A Connecticut woman filed a lawsuit against Harvard University on Wednesday, claiming it has "shamelessly" profited from images of two 19th-century slaves and ignored requests to turn the images over to the slaves' descendants.

Tamara Lanier, of Norwich, Connecticut, said the images depict her family's ancestors, two South Carolina slaves identified as Renty and his daughter, Delia, who were forced to pose shirtless and photographed by a Harvard professor to support his theory that Africans and African-Americans were inferior to whites, according to the lawsuit.

"For years, Papa Renty's slave owners profited from his suffering -- it's time for Harvard to stop doing the same thing to our family," Lanier, who says research proves her to be Renty's great-great-granddaughter, said in a statement. "Papa Renty was a proud and kind man who, like so many enslaved men, women and children, endured years of unimaginable horrors."

PHOTO: Tamara Lanier listens as her lawyer speaks to the media about a lawsuit accusing Harvard University of the monetization of photographic images of her great-great-great grandfather, in New York, March 20, 2019. Lucas Jackson/Reuters
Tamara Lanier listens as her lawyer speaks to the media about a lawsuit accusing Harvard University of the monetization of photographic images of her great-great-great grandfather, in New York, March 20, 2019.

"Harvard's refusal to honor our family's history by acknowledging our lineage and its own shameful past is an insult to Papa Renty's life and memory," Lanier added.

Lanier is seeking an unspecified sum in damages for "wrongful seizure, possession and expropriation," according to the suit. She is also demanding that the university turn over the photos and acknowledge her lineage.

The images were captured by former Harvard professor Louis Agassiz and used "to justify both the ongoing enslavement of black people prior to the Civil War and their segregation afterward," Lanier's attorneys said in a statement.

PHOTO: Tamara Lanier speaks to the media about a lawsuit accusing Harvard University of the monetization of photographic images of her great-great-great grandfather, an enslaved African man named Renty, and his daughter Delia, in New York, March 20, 2019. Lucas Jackson/Reuters
Tamara Lanier speaks to the media about a lawsuit accusing Harvard University of the monetization of photographic images of her great-great-great grandfather, an enslaved African man named Renty, and his daughter Delia, in New York, March 20, 2019.

"These photographs make it clear that Harvard benefited from slavery then and continues to benefit now," civil rights attorney Benjamin Crump said in a statement. "We cannot erase the wrongs of the past or the legacies of slavery within higher education, but we can forge a new path of respect, dignity and equality moving forward."

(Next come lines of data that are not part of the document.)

(** [get_line_snippet] returns the lines the span touches: it begins right
    after the last newline before [s] (or at the start of the text), ends
    at the first newline from [e] on (or at the end of the text), and
    covers the span. *)
Lemma get_line_snippet_lines (t : text) (s e : nat) :
  s <= e -> e <= length t ->
  exists pre raw post,
    t = pre ++ raw ++ post
    /\ get_line_snippet t s e = raw
    /\ (pre = [] \/ exists pre', pre = pre' ++ [nl])
    /\ (post = [] \/ exists post', post = nl :: post')
    /\ length pre <= s
    /\ e <= length pre + length raw
    /\ Py.count_nl (Py.slice (length pre) s t) = 0
    /\ Py.count_nl (Py.slice e (length pre + length raw) t) = 0.
Proof.
  intros Hse He.
  destruct (split_before t s ltac:(lia)) as (P & B & EP & HP & HB & LP).
  destruct (split_after t e) as (A & Q & EQ & HQ & HA & LQ).
  remember (Py.slice s e t) as M eqn:EM.
  assert (Et : t = P ++ (B ++ M ++ A) ++ Q).
  { rewrite <- (firstn_skipn s t) at 1. rewrite EP.
    rewrite <- (firstn_skipn (e - s) (skipn s t)).
    rewrite skipn_skipn. replace (e - s + s) with e by lia.
    rewrite EQ, EM. unfold Py.slice. now rewrite <- !app_assoc. }
  assert (LPB : length P + length B = s).
  { rewrite <- length_app, <- EP, length_firstn. lia. }
  assert (LM : length M = e - s).
  { rewrite EM. unfold Py.slice. rewrite length_firstn, length_skipn. lia. }
  assert (Lt : length t
               = length P + length (B ++ M ++ A) + length Q).
  { rewrite Et at 1. rewrite !length_app. lia. }
  assert (slice_eq : forall a b a' b' (x y : text),
             a = a' -> b = b' -> x = y ->
             Py.slice a b x = Py.slice a' b' y)
    by (intros; subst; reflexivity).
  exists P, (B ++ M ++ A), Q.
  split; [exact Et|].
  split.
  { unfold get_line_snippet. rewrite LP, LQ.
    rewrite <- (slice_app_mid P (B ++ M ++ A) Q).
    apply slice_eq; [reflexivity | lia | exact Et]. }
  split; [exact HP|]. split; [exact HQ|].
  split; [lia|]. split; [rewrite !length_app; lia|].
  split.
  - assert (E : Py.slice (length P) s t = B); [|now rewrite E].
    rewrite <- (slice_app_mid P B (M ++ A ++ Q)).
    apply slice_eq; [reflexivity | lia |].
    rewrite Et at 1. now rewrite <- !app_assoc.
  - assert (E : Py.slice e (length P + length (B ++ M ++ A)) t = A);
      [|now rewrite E].
    rewrite <- (slice_app_mid (P ++ B ++ M) A Q) at 2.
    apply slice_eq.
    + rewrite !length_app; lia.
    + rewrite !length_app; lia.
    + rewrite Et at 1. now rewrite <- !app_assoc.
Qed.
(** Soundness of the matcher: a successful match consumed a prefix of
    the text that the pattern describes. *)
Lemma match_here_runs pat : forall s pos st e st',
  match_here pat s pos st = Some (e, st') ->
  exists w t, s = w ++ t /\ runs pat w pos st e st'.
Proof.
  induction pat as [|it rest IH]; intros s pos st e st' H.
  - simpl in H. injection H as <- <-. exists [], s. split; [done|constructor].
  - destruct it as [p|g p| |].
    + destruct s as [|c s]; simpl in H; [done|].
      destruct (p c) eqn:Hc; [|done].
      apply IH in H as (w & t & -> & Hr).
      exists (c :: w), t. split; [done|]. by constructor.
    + revert pos H. induction s as [|c s IHs]; intros pos H.
      * by rewrite match_here_plus_nil in H.
      * rewrite match_here_plus_cons in H.
        destruct (p c) eqn:Hc; [|done].
        assert (Hone : match_here rest s (S pos) st = Some (e, st') ->
                       exists w t, c :: s = w ++ t
                                   /\ runs (Plus g p :: rest) w pos st e st').
        { intros H'. apply IH in H' as (w & t & -> & Hr).
          exists (c :: w), t. split; [done|]. by apply runs_plus_one. }
        assert (Hmore : match_here (Plus g p :: rest) s (S pos) st
                        = Some (e, st') ->
                        exists w t, c :: s = w ++ t
                                    /\ runs (Plus g p :: rest) w pos st e st').
        { intros H'. apply IHs in H' as (w & t & -> & Hr).
          exists (c :: w), t. split; [done|]. by apply runs_plus_cons. }
        destruct g.
        -- destruct (match_here (Plus true p :: rest) s (S pos) st)
             as [r|] eqn:Hm.
           ++ injection H as ->. by apply Hmore.
           ++ by apply Hone.
        -- destruct (match_here rest s (S pos) st) as [r|] eqn:Hm.
           ++ injection H as ->. by apply Hone.
           ++ by apply Hmore.
    + simpl in H. apply IH in H as (w & t & -> & Hr).
      exists w, t. split; [done|]. by constructor.
    + simpl in H. apply IH in H as (w & t & -> & Hr).
      exists w, t. split; [done|]. by constructor.
Qed.

Lemma runs_end pat w pos st e st' :
  runs pat w pos st e st' -> e = pos + length w.
Proof.
  induction 1 as [| | g p rest u w pos st e st' Hu Hp Hr IH | |]; simpl;
    try lia.
  rewrite length_app. lia.
Qed.

(** Every span closed during a run ends no later than the run. *)
Lemma runs_spans pat w pos st e st' :
  runs pat w pos st e st' ->
  Forall (fun sp => sp.2 <= e) (closed st) ->
  Forall (fun sp => sp.2 <= e) (closed st').
Proof.
  induction 1 as [| | | |rest w pos st e st' H IH]; intros Hst; auto.
  apply IH. simpl. apply Forall_app. split; [done|].
  apply Forall_singleton. simpl. apply runs_end in H. lia.
Qed.

Lemma match_at_runs pat s pos m :
  match_at pat s pos = Some m ->
  m_start m = pos
  /\ exists w t st', s = w ++ t /\ m_end m = pos + length w
                     /\ m_spans m = closed st'
                     /\ runs pat w pos no_caps (m_end m) st'.
Proof.
  unfold match_at. destruct (match_here pat s pos no_caps) as [[e st']|] eqn:H;
    [|done].
  intros [= <-]. simpl. split; [done|].
  apply match_here_runs in H as (w & t & -> & Hr).
  exists w, t, st'. pose proof (runs_end _ _ _ _ _ _ Hr). done.
Qed.

(** Every match reported by [finditer] is a match of the pattern at its
    start position. *)
Lemma finditer_from_elem pat s : forall pos skip m,
  m ∈ finditer_from pat s pos skip ->
  exists k, skip <= k /\ k <= length s
            /\ match_at pat (drop k s) (pos + k) = Some m.
Proof.
  induction s as [|c s IH]; intros pos skip m Hm.
  - destruct skip; simpl in Hm; [|by apply elem_of_nil in Hm].
    destruct (match_at pat [] pos) as [m'|] eqn:H0;
      [|by apply elem_of_nil in Hm].
    apply list_elem_of_singleton in Hm as ->.
    exists 0. simpl. rewrite Nat.add_0_r. done.
  - destruct skip as [|skip]; simpl in Hm.
    + destruct (match_at pat (c :: s) pos) as [m'|] eqn:H0.
      * apply elem_of_cons in Hm as [->|Hm].
        -- exists 0. simpl. rewrite Nat.add_0_r. split; [lia|]. split; [lia|done].
        -- apply IH in Hm as (k & Hk & Hlen & Hat).
           exists (S k). simpl. replace (pos + S k) with (S pos + k) by lia.
           split; [lia|]. split; [lia|done].
      * apply IH in Hm as (k & Hk & Hlen & Hat).
        exists (S k). simpl. replace (pos + S k) with (S pos + k) by lia.
        split; [lia|]. split; [lia|done].
    + apply IH in Hm as (k & Hk & Hlen & Hat).
      exists (S k). simpl. replace (pos + S k) with (S pos + k) by lia.
      split; [lia|]. split; [lia|done].
Qed.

The attorneys said Harvard "celebrated" Agassiz as recently as this year and have never sufficiently repudiated his work. They also accused the Ivy League university of running a "decades-long campaign to sanitize the history of the images" and exploiting them "for prestige and profit," according to the lawsuit.

PHOTO: This July 17, 2018 copy photo shows a 1850 Daguerreotype of Renty, a South Carolina slave who Tamara Lanier, of Norwich, Conn., said is her familys patriarch. Harvard University/The Norwich Bulletin via AP
This July 17, 2018 copy photo shows a 1850 Daguerreotype of Renty, a South Carolina slave who Tamara Lanier, of Norwich, Conn., said is her family's patriarch.

"To Agassiz, Renty and Delia were nothing more than research specimens," the suit, filed in Massachusetts state court, says. "The violence of compelling them to participate in a degrading exercise designed to prove their own subhuman status would not have occurred to him, let alone mattered."

Harvard has buildings named after Agassiz, including the Louis Agassiz Museum of Comparative Zoology.

When asked to comment on the claims, a Harvard spokesperson said the university "has not yet been served, and with that is in no position to comment on this lawsuit filing."

ABC News' Aaron Katersky contributed to this report.